[Collection entries]

(* ===================================================================== *)
(** * The claims *)
(* ===================================================================== *)

(** C1: in every world the page can reach, (1) each request sent went to
    [/dashboard/metrics] with the cache disabled; (2) a call of
    [fetchMetricsOnce] first aborts the controller it holds, so that when
    the new request is sent every earlier request's signal is aborted and
    every earlier invocation has settled, the new request going out under
    a fresh signal that is not aborted; (3) an event hands a result to
    [applyMetrics] only for the most recent call, whose signal is not
    aborted - the result of a call that a later call superseded is never
    applied. *)
Theorem C1_latest_request_only :
  forall (h : Host) (d : Dom) (evs : list Metrics.Event),
    let w := fst (Metrics.run h (Metrics.initial d) evs) in
    (forall r, In r (Metrics.requests w) ->
               Metrics.url r = "/dashboard/metrics"%string /\
               Metrics.cache r = "no-store"%string) /\
    (let w1 := Metrics.new_controller (Metrics.abort_previous w) in
     fst (Metrics.step h w Metrics.Call) = Metrics.send_request w1 /\
     (forall r, In r (Metrics.requests w) ->
                nth_error (Metrics.aborted w1) (Metrics.signal r) = Some true) /\
     (forall i c, nth_error (Metrics.calls w1) i = Some c ->
                  exists result, Metrics.phase c = Metrics.Done result) /\
     Metrics.requests (Metrics.send_request w1)
     = Metrics.requests w
       ++ [{| Metrics.url := "/dashboard/metrics"; Metrics.cache := "no-store";
              Metrics.signal := List.length (Metrics.requests w) |}] /\
     nth_error (Metrics.aborted (Metrics.send_request w1))
               (List.length (Metrics.requests w)) = Some false) /\
    (forall ev i counts,
        In (i, counts) (snd (Metrics.step h w ev)) ->
        S i = List.length (Metrics.calls w) /\
        nth_error (Metrics.aborted w) i = Some false).
Proof.
  intros h d evs w.
  assert (Hw : Metrics.coherent w)
    by (apply MetricsFacts.coherent_run, MetricsFacts.coherent_initial).
  clearbody w.
  assert (Hshape : forall r, In r (Metrics.requests w) ->
            exists i, i < List.length (Metrics.calls w) /\
              r = {| Metrics.url := "/dashboard/metrics";
                     Metrics.cache := "no-store"; Metrics.signal := i |}).
  { intros r Hr. apply In_nth_error in Hr. destruct Hr as [i Hi].
    exists i. split.
    - rewrite <- (Metrics.requests_in_step w Hw).
      now apply (MetricsFacts.nth_error_lt _ _ _ Hi).
    - now apply (Metrics.request_shape w Hw). }
  split; [|split].
  - intros r Hr. destruct (Hshape r Hr) as (i & _ & ->). now split.
  - destruct (MetricsFacts.abort_previous_spec w Hw)
      as (Ha & Hc & Hr & _ & Hab & Hdone).
    cbv zeta in *. repeat apply conj.
    + reflexivity.
    + intros r Hin. destruct (Hshape r Hin) as (i & Hi & ->).
      cbn [Metrics.signal Metrics.new_controller Metrics.aborted].
      rewrite nth_error_app1 by lia. now apply Hab.
    + intros i c H. now apply (Hdone i c).
    + unfold Metrics.send_request, Metrics.new_controller.
      cbn [Metrics.metricsAbort Metrics.requests]. rewrite Hr.
      now rewrite Ha, <- (Metrics.requests_in_step w Hw).
    + unfold Metrics.send_request, Metrics.new_controller.
      cbn [Metrics.metricsAbort Metrics.aborted].
      rewrite nth_error_app2
        by (rewrite Ha, (Metrics.requests_in_step w Hw); lia).
      rewrite Ha, (Metrics.requests_in_step w Hw), Nat.sub_diag. reflexivity.
  - intros ev i counts Hin.
    destruct (MetricsFacts.applied_awaits h w ev i counts Hin)
      as (res_ok & j & _ & Hp & _).
    assert (Hi : S i = List.length (Metrics.calls w))
      by (apply (MetricsFacts.awaiting_is_latest w i _ Hw Hp); discriminate).
    split; [exact Hi|]. apply (Metrics.latest_live w Hw). now symmetry.
Qed.

Lemma C1_witness :
  let w :=
    fst (Metrics.run (browser true) (Metrics.initial Sample.page)
           [Metrics.Call; Metrics.Responds 0 true]) in
  1 = List.length (Metrics.calls w) /\
  nth_error (Metrics.aborted w) 0 = Some false.
Proof.
  apply (proj2 (proj2 (C1_latest_request_only (browser true) Sample.page
                         [Metrics.Call; Metrics.Responds 0 true]))
           (Metrics.Body 0 (Parsed Sample.metrics_body)) 0 Sample.counts).
  left. reflexivity.
Defined.

(** A run in which the first response arrives late: the second call
    aborts the first, whose body is then ignored; only the second result
    reaches the page. *)
Example stale_response_ignored :
  let late :=
    Metrics.Body 0
      (Parsed (VObj [("ok"%string, VBool true);
                     ("counts"%string,
                      VObj [("orders"%string, VNum (Num.of_Z 7))])])) in
  let run :=
    Metrics.run (browser true) (Metrics.initial Sample.page)
      [Metrics.Call; Metrics.Responds 0 true; Metrics.Call; late;
       Metrics.Responds 1 true; Metrics.Body 1 (Parsed Sample.metrics_body)] in
  snd run = [(1, Sample.counts)] /\
  Metrics.aborted (fst run) = [true; false] /\
  Obs.texts (Metrics.dom (fst run)) = ["42"; "1,234.50"]%string.
Proof. cbv zeta. repeat split; reflexivity. Qed.

(** C2 (as amended): [fetchMetricsOnce] resolves with [data.counts]
    exactly when the body parses and [res.ok], [data.ok] and
    [data.counts] are all truthy.  Otherwise it fails: with the parser's
    error when the body does not parse, whatever the status; with a
    TypeError when the status is a success and the body is [null]; else
    with an [Error] whose message is [data.error] when that is truthy - a
    string as it is, another value converted to a string - and 'Failed to
    fetch metrics.' when it is not; a truthy [data.error] that cannot be
    converted makes the failure the conversion's TypeError. *)
Theorem C2_fetchMetricsOnce_outcome :
  forall (res_ok : bool) (body : Json),
    let outcome :=
      Dashboard.fetchMetricsOnce_settled
        (Fulfilled {| ok := res_ok; json := body |}) in
    let accepts (data : JsVal) : bool :=
      res_ok && Js.ToBoolean (Js.own_property data "ok")
      && Js.ToBoolean (Js.own_property data "counts") in
    (forall e : JsError, body = Malformed e -> outcome = Throw e) /\
    (forall data : JsVal,
        body = Parsed data ->
        let error := Js.get_opt data "error" in
        (accepts data = true ->
         outcome = Normal (Js.own_property data "counts")) /\
        (res_ok = true -> Obs.is_null data = true ->
         outcome = Throw (Js.TypeError
                            ("Cannot read properties of " ++ Js.ToString data
                             ++ " (reading 'ok')"))) /\
        (accepts data = false ->
         res_ok = false \/ Obs.is_null data = false ->
         (Js.ToBoolean error = false ->
          outcome = Throw {| name := "Error";
                             message := "Failed to fetch metrics." |}) /\
         (Js.ToBoolean error = true -> Js.convertible error = true ->
          outcome = Throw {| name := "Error";
                             message := Js.ToString error |}) /\
         (Js.ToBoolean error = true -> Js.convertible error = false ->
          outcome = Throw Js.cannot_convert) /\
         (forall s : string,
             error = VStr s -> s <> ""%string ->
             outcome = Throw {| name := "Error"; message := s |}))) /\
    ((exists c, outcome = Normal c) <->
     exists data, body = Parsed data /\ accepts data = true).
Proof.
  intros res_ok body outcome accepts.
  assert (Hnull : forall data, Obs.is_null data = true ->
                    Js.ToBoolean (Js.own_property data "ok") = false)
    by (intros [ | | | | | | ]; intros H; try discriminate H; reflexivity).
  assert (Hcases : forall data,
             body = Parsed data ->
             res_ok = false \/ Obs.is_null data = false ->
             (accepts data = true /\
              outcome = Normal (Js.own_property data "counts")) \/
             (accepts data = false /\
              outcome = Throw (Dashboard.metrics_error data))).
  { intros data Hb Hdata.
    unfold outcome, accepts, Dashboard.fetchMetricsOnce_settled,
      Dashboard.fetchMetricsOnce_check. rewrite Hb. cbn [json ok].
    destruct res_ok; cbn [negb andb]; [|now right].
    destruct Hdata as [Hd|Hd]; [discriminate|].
    destruct data; try discriminate Hd; cbn [Js.get];
      (destruct (Js.ToBoolean (Js.own_property _ "ok")); cbn [negb andb];
       [|now right]);
      (destruct (Js.ToBoolean (Js.own_property _ "counts")); cbn [negb];
       [now left|now right]). }
  split; [|split].
  - intros e ->. reflexivity.
  - intros data Hb error. split; [|split].
    + intros Ha.
      assert (Hd : Obs.is_null data = false).
      { destruct (Obs.is_null data) eqn:E; [|reflexivity].
        unfold accepts in Ha. rewrite (Hnull data E) in Ha.
        now destruct res_ok. }
      destruct (Hcases data Hb (or_intror Hd)) as [[_ Ho]|[Hf _]];
        [exact Ho | congruence].
    + intros -> Hd. unfold outcome. rewrite Hb.
      destruct data; try discriminate Hd; reflexivity.
    + intros Ha Hdata.
      destruct (Hcases data Hb Hdata) as [[Ht _]|[_ Ho]]; [congruence|].
      rewrite Ho. unfold Dashboard.metrics_error, Js.Error, Js.or.
      fold error. repeat split.
      * intros ->. reflexivity.
      * intros Ht Hc. rewrite Ht, Hc.
        destruct error; try reflexivity; discriminate Ht.
      * intros Ht Hc. now rewrite Ht, Hc.
      * intros s0 -> Hs. cbn [Js.ToBoolean].
        destruct (String.eqb_spec s0 ""); [contradiction|reflexivity].
  - split.
    + intros [c Hc]. destruct body as [data|e].
      * exists data. split; [reflexivity|].
        destruct (Obs.is_null data) eqn:Hd.
        -- exfalso. unfold outcome in Hc. destruct res_ok.
           ++ destruct data; try discriminate Hd; discriminate Hc.
           ++ discriminate Hc.
        -- destruct (Hcases data eq_refl (or_intror Hd)) as [[Ht _]|[_ Ho]];
             [exact Ht | congruence].
      * discriminate Hc.
    + intros (data & Hb & Ha).
      exists (Js.own_property data "counts").
      assert (Hd : Obs.is_null data = false).
      { destruct (Obs.is_null data) eqn:E; [|reflexivity].
        unfold accepts in Ha. rewrite (Hnull data E) in Ha.
        now destruct res_ok. }
      destruct (Hcases data Hb (or_intror Hd)) as [[_ Ho]|[Hf _]];
        [exact Ho | congruence].
Qed.

Lemma C2_witness :
  Dashboard.fetchMetricsOnce_settled
    (Fulfilled {| ok := true; json := Parsed Sample.metrics_body |})
  = Normal Sample.counts.
Proof.
  exact (proj1 (proj1 (proj2 (C2_fetchMetricsOnce_outcome
                                true (Parsed Sample.metrics_body)))
                  Sample.metrics_body eq_refl) eq_refl).
Defined.

(** C2, as stated, fails: a body whose [error] field is present but empty
    gets the default message; a body whose [counts] field is present but
    falsy is rejected; and a body that does not parse fails with the
    parser's message, which is neither the payload's nor the default
    one. *)
Lemma C2_counterexample :
  let empty_error := [("ok"%string, VBool false); ("error"%string, VStr "")] in
  let zero_counts := [("ok"%string, VBool true); ("counts"%string, VNum Num.zero)] in
  (In ("error"%string, VStr "") empty_error /\
   Dashboard.fetchMetricsOnce_settled
     (Fulfilled {| ok := true; json := Parsed (VObj empty_error) |})
   = Throw {| name := "Error"; message := "Failed to fetch metrics." |} /\
   "Failed to fetch metrics."%string <> Js.ToString (VStr "")) /\
  (In ("counts"%string, VNum Num.zero) zero_counts /\
   Js.ToBoolean (Js.own_property (VObj zero_counts) "ok") = true /\
   Dashboard.fetchMetricsOnce_settled
     (Fulfilled {| ok := true; json := Parsed (VObj zero_counts) |})
   = Throw {| name := "Error"; message := "Failed to fetch metrics." |}) /\
  (Dashboard.fetchMetricsOnce_settled
     (Fulfilled {| ok := false; json := Malformed Sample.syntax_error |})
   = Throw Sample.syntax_error /\
   message Sample.syntax_error <> "Failed to fetch metrics."%string).
Proof.
  cbv zeta. repeat split; try reflexivity.
  - right. left. reflexivity.
  - discriminate.
  - right. left. reflexivity.
  - discriminate.
Qed.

WHAT TO PRODUCE ->
Output exactly the leading lines of the data, up to and including the line marked by "every earlier invocation".

ANSWER FOR THE TASK ->
(* ===================================================================== *)
(** * The claims *)
(* ===================================================================== *)

(** C1: in every world the page can reach, (1) each request sent went to
    [/dashboard/metrics] with the cache disabled; (2) a call of
    [fetchMetricsOnce] first aborts the controller it holds, so that when
    the new request is sent every earlier request's signal is aborted and
    every earlier invocation has settled, the new request going out under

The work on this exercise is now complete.